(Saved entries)
Lemma step_io_ok e c c' :
  period (pwmControl (fst c)) = 50 ->
  valid_event e = true ->
  io_ok (fst c) -> step e c = Ok c' -> io_ok (fst c').
Proof.
  destruct c as [m pc]. cbn [fst]. intros Hper Hv (Hb & Hf & Hc) Hstep.
  destruct e as [sample pins | | | |]; cbn [step] in Hstep.
  - assert (Hpins : pins_ok pins = true).
    { cbn [valid_event] in Hv. unfold pins_ok.
      repeat (apply andb_prop in Hv as [Hv ?]).
      repeat (apply andb_true_intro; split); assumption. }
    destruct pc as [| [| s k]].
    + injection Hstep as <-. cbn [fst].
      destruct (poll_buttons_ok pins m Hpins Hb Hf) as (Hb' & Hf' & Hc').
      repeat split; try assumption; rewrite Hc'; lia.
    + injection Hstep as <-. cbn [fst].
      split; [apply clear_pressed_ok, Hb |]. split; [exact Hf | exact Hc].
    + destruct (exec_stmt sample s m) as [m1 | |] eqn:Hs; cbn [bind] in Hstep;
        try discriminate Hstep.
      injection Hstep as <-. cbn [fst].
      destruct (exec_stmt_flag sample s m m1 Hs) as [Hf1 Hc1].
      destruct (exec_stmt_runs sample s m) as (m2 & Hs2 & _ & _ & Hb2);
        [rewrite Hper; discriminate |].
      rewrite Hs in Hs2. injection Hs2 as <-.
      unfold io_ok. rewrite Hb2, Hf1, Hc1. repeat split; assumption || lia.
  - destruct (T1Interrupt_tick m) as (m1 & Ht & Hcnt & _ & _ & Hrest);
      [rewrite Hper; lia |].
    rewrite Ht in Hstep. cbn [bind] in Hstep. injection Hstep as <-. cbn [fst].
    pose proof (Z.mod_pos_bound (pwmCounter m + 1) 50 ltac:(lia)) as Hr.
    rewrite Hper in Hcnt.
    assert (Hsame : buttons m1 = buttons m /\ buttonFlag m1 = buttonFlag m).
    { rewrite <- Hrest. destruct m1; split; reflexivity. }
    destruct Hsame as [Hsb Hsf]. unfold io_ok. rewrite Hsb, Hsf, Hcnt.
    repeat split; assumption || lia.
  - injection Hstep as <-. cbn [fst].
    assert (Hsame : buttons (T2Interrupt m) = buttons m /\
                    buttonFlag (T2Interrupt m) = buttonFlag m /\
                    pwmCounter (T2Interrupt m) = pwmCounter m).
    { unfold T2Interrupt. destruct (truthy (blinkEnabled (pwmControl m)));
        repeat split. }
    destruct Hsame as (Hsb & Hsf & Hsc). unfold io_ok. rewrite Hsb, Hsf, Hsc.
    repeat split; assumption || lia.
  - injection Hstep as <-. cbn [fst]. unfold T3Interrupt.
    split; [exact Hb |]. split; [exact Hf | exact Hc].
  - injection Hstep as <-. cbn [fst]. unfold io_ok, CNInterrupt.
    cbn [buttons buttonFlag pwmCounter set_buttonFlag].
    repeat split; (exact Hb || reflexivity || lia).
Qed.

▶ _WHAT THE EXERCISE ASKS_
Every line in the records above that contains the word "bind" is to be copied out.

▶ _YOUR RESPONSE_
    + destruct (exec_stmt sample s m) as [m1 | |] eqn:Hs; cbn [bind] in Hstep;
    rewrite Ht in Hstep. cbn [bind] in Hstep. injection Hstep as <-. cbn [fst].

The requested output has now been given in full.